The literature and art of World War II were completed along a scale of generations – from the films The Best Years of Our Lives in 1946 to Saving Private Ryan in 1998, with From Here to Eternity by James Jones in 1953 to All the Light We Cannot See by Anthony Doer in 2015, both of which won the Pulitzer Prize and demonstrated the lasting imprint of the “good war” on the consciousness of Americans.

But what will be the artistic imprint of the pandemic, which estimates suggests may cost the lives of up to 500,000 Americans in less than a year, more than died in the four years of World War II? The differences are at once obvious and diffuse: As many have pointed out, this is an enemy we cannot see. In 1939, Katherine Ann Porter penned three short novels inspired by the 1918 “Spanish” flu pandemic, Pale Horse, Pale Rider. More than 80 years later, Emma Donoghue drew on the same pandemic for her novel The Pull of the Stars, eerily predicting the COVID-19 events that lay just a year in the future.

Fear and prejudice directed at homosexual men nearly denied the arising of art that portrayed the devastation of the AIDS crisis in the 80s, with some shining examples, including the sculpture and prints of Keith Haring, the photography of Robert Mapplethorpe and the heartbreaking novel In the Gloaming, by Alice Elliott Dark. The agony and outrage of Vietnam simmered for decades, but then gave rise to classics such as Tim O’Brien’s 1990 The Things They Carried, and Neil Sheehan’s coruscating non-fiction indictment of the involvement of General John Paul Vann in the mythmaking of the Vietnam conflict, A Bright Shining Lie in 1988.

My students concluded that it is too soon to reckon the literature of the artlessly-named COVID-19 pandemic, much less to write it. Even the nature of its murderous onslaught is not quite defined. For some lucky few, there is an extended period of drowned exhaustion, a head robbed of its senses. For others, there is an indifferent recovery, with impaired lungs and limbs. For those most vulnerable, there is a quick and often very lonely death, a lost matriarch, a family cut down in the midst of a wedding celebration or a weekly picnic, their closeness their only sin.
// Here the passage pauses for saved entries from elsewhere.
Lemma run_wf st l st' : wf_dstate st -> run st l = More st' -> wf_dstate st'.
Proof.
  assert (HL : forall b u l, lead b = true -> run_lead b u l = More st' -> wf_dstate st').
  { intros b u l0 El E. unfold run_lead in E. destruct l0 as [|b1 l1]; [now injection E as <-|].
    destruct (second_ok b b1) eqn:E2; [|discriminate].
    pose proof (lead_vbound b b1 El E2) as [Hk Hv].
    assert (Hc1 : cont b1 = true) by (apply second_ok_iff in E2; unfold cont; lia).
    assert (1 <= tail_len b)%nat
      by (destruct (tail_len_cases b) as [[_ ->]|[[_ ->]|[_ ->]]]; lia).
    refine (run_tail_wf _ _ _ _ _ _ _ _ E); [lia|now left|auto]. }
  intros Hw E. destruct st as [|b|k v]; cbn [run] in E.
  - destruct l as [|b l]; [now injection E as <-|]. destruct (b <? 0x80); [discriminate|].
    destruct (lead b) eqn:El; [|discriminate]. eapply HL; eauto.
  - eapply HL; eauto.
  - destruct Hw as [Hk Hv]. refine (run_tail_wf _ _ _ _ _ _ _ _ E); [lia|now right|].
    destruct l as [|b l]; [easy|]. destruct k as [|k]; [lia|]. cbn [run_tail] in E.
    destruct (cont b) eqn:Hc; [|discriminate]. split; [reflexivity|]. split; [lia|].
    cbn [Nat.sub]. rewrite Nat.sub_0_r.
    unfold cont in Hc; unfold vbound in *; destruct k as [|[|]]; lia.
Qed.

(** ** mbrtowc implements the machine *)

(** Count [d] more bytes as used. *)
Definition bump (d : nat) (o : outcome) : outcome :=
  match o with Done cp u => Done cp (d + u) | _ => o end.

Lemma run_tail_bump k v u l : run_tail k v u l = bump u (run_tail k v 0 l).
Proof.
  revert v u l. induction k as [|k IH]; intros v u [|b l]; simpl;
    rewrite ?Nat.add_0_r; try reflexivity.
  destruct (cont b); [|reflexivity].
  rewrite (IH _ (S u)), (IH _ 1%nat). destruct (run_tail k _ 0 l); simpl; [|easy|easy].
  f_equal. lia.
Qed.

(** The answer of a call that had [N] bytes: [n] of them when the machine
    starts. *)
Definition answer (N n : Z) (o : outcome) : mbres :=
  match o with
  | Done cp u => mk_mbres (N - (n - Z.of_nat u)) (Some cp) 0 None
  | More st => mk_mbres size_m2 None (conc st) None
  | Bad => ilseq
  end.

Lemma answer_bump N n d o : answer N n (bump d o) = answer N (n - Z.of_nat d) o.
Proof. destruct o; simpl; [|reflexivity|reflexivity]. f_equal. lia. Qed.

Lemma vbound_step k v b :
  (k <= 1)%nat -> 0 <= v < vbound (S k) -> cont b = true ->
  0 <= 64 * v + (b - 0x80) < vbound k.
Proof. unfold vbound, cont. destruct k as [|[|]]; lia. Qed.

Lemma mbr_loop_run m N : wf_mem m ->
  forall k n s c v,
  (k <= 2)%nat -> 0 <= v < vbound k -> shift_in c (m s) = pend k v ->
  mbr_loop m N (S n) s c = answer N (Z.of_nat n) (run_tail k v 0 (bytes_at m (s + 1) n)).
Proof.
  intros Hm. induction k as [|k IH]; intros n s c v Hk Hv Hc.
  - cbn [mbr_loop]. rewrite Hc, more_pend by assumption. cbn. f_equal. lia.
  - destruct n as [|n].
    + cbn [mbr_loop]. rewrite Hc, more_pend by assumption. reflexivity.
    + change (mbr_loop m N (S (S n)) s c) with
        (let c' := shift_in c (m s) in
         if negb (more c') then mk_mbres (N - Z.of_nat (S n)) (Some c') 0 None
         else if 0x40 <=? u32 (m (s + 1) - 0x80) then ilseq
              else mbr_loop m N (S n) (s + 1) c').
      cbv zeta. rewrite Hc, more_pend, cont_test by (assumption || apply Hm).
      cbn [bytes_at run_tail Nat.eqb negb]. destruct (cont (m (s + 1))) eqn:Eb; [|reflexivity].
      cbn [negb]. rewrite (run_tail_bump _ _ 1), answer_bump.
      rewrite (IH n (s + 1) (pend (S k) v) (64 * v + (m (s + 1) - 0x80)));
        [|lia|now apply vbound_step; [lia|..]|now apply shift_in_pend; [lia|..]].
      f_equal. lia.
Qed.

(** The continuation branch of mbrtowc, from any state but the initial one. *)
Definition resume (m : mem) (N s n c : Z) : mbres :=
  if n =? 0 then mk_mbres size_m2 None c None
  else if OOB c (m s) then ilseq
  else mbr_loop m N (Z.to_nat n) s c.

Lemma second_ok_cont b0 b1 : second_ok b0 b1 = true -> cont b1 = true.
Proof.
  intros H. apply second_ok_iff in H. unfold cont. lia.
Qed.

Lemma resume_run m N s n st :
  wf_mem m -> 0 <= n -> wf_dstate st -> st <> Start ->
  resume m N s n (conc st) = answer N n (run st (bytes_at m s (Z.to_nat n))).
Proof.
  intros Hm Hn Hst Hs. unfold resume.
  destruct (Z.eqb_spec n 0) as [->|Hn0].
  - destruct st as [|b|k v]; [easy|reflexivity|]. destruct k; [cbn in Hst; lia|reflexivity].
  - replace (Z.to_nat n) with (S (Z.to_nat (n - 1))) by lia.
    destruct st as [|b|k v]; [easy| |]; cbn [conc run bytes_at].
    + unfold run_lead. rewrite OOB_lead by (assumption || apply Hm).
      destruct (second_ok b (m s)) eqn:E2; [|reflexivity]. cbn [negb].
      pose proof (second_ok_cont _ _ E2) as Hc. pose proof (lead_vbound _ _ Hst E2) as [Hk Hv].
      rewrite (mbr_loop_run m N Hm (tail_len b - 1) _ s _ _ Hk Hv)
        by now apply shift_in_lead.
      destruct (tail_len b) as [|t] eqn:Et.
      { unfold tail_len in Et. now destruct (b <? 0xe0), (b <? 0xf0). }
      cbn [run_tail Nat.sub]. rewrite Nat.sub_0_r, Hc, (run_tail_bump t _ 1), answer_bump.
      f_equal. lia.
    + destruct Hst as [Hk Hv]. destruct k as [|k]; [lia|].
      rewrite OOB_pend by (split; assumption || apply Hm). cbn [run_tail].
      destruct (cont (m s)) eqn:Ec; [|reflexivity]. cbn [negb].
      rewrite (mbr_loop_run m N Hm k _ s _ (64 * v + (m s - 0x80)));
        [|lia|now apply vbound_step; [lia|..]|now apply shift_in_pend; [lia|..]].
      rewrite (run_tail_bump _ _ 1), answer_bump. f_equal. lia.
Qed.

Lemma mbrtowc_run_resume m s n st :
  wf_mem m -> 0 < n -> wf_dstate st -> st <> Start ->
  mbrtowc true m (Some s) n (conc st) = answer n n (run st (bytes_at m s (Z.to_nat n))).
Proof.
  intros Hm Hn Hst Hs. rewrite <- (resume_run m n s n st Hm) by (assumption || lia).
  unfold mbrtowc, resume. replace (n =? 0) with false by lia.
  replace (conc st =? 0) with false; [reflexivity|]. symmetry. apply Z.eqb_neq.
  destruct st as [|b|k v]; [easy|now apply bittab_nonzero|].
  cbn in *. unfold pend, vbound in *. destruct k as [|[|[|]]]; lia.
Qed.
For those in quarantine to try to stay healthy personally and stop the spread of the disease socially, the lasting memory may be of deepest isolation, or of a nearly spiritually incanted solitude. Every survivor will remember how the relentless ruthlessness of the way in which the disease every day dismantled yet more closely held illusions about the power to predict, survive, and control events, how its progress underscored how profoundly alone each of us is. That helplessness and the rage as well as the courage and grace it inspired may be one of the lasting artifacts of the pandemic’s historical perspective.

As for its value as dark inspiration, it is too soon chronologically, since, despite the breezy and bogus “Mission Accomplished” assurances of desperate leaders — the disease still hold Americans in a death grip. It is also too soon epistemologically. To attempt to make art now would be to react rather than to reflect. Just as comedy often is defined as tragedy plus time, the art forms of the pandemic may, like the emotional toll of war on human consciousness, intensify as the second great influenza recedes.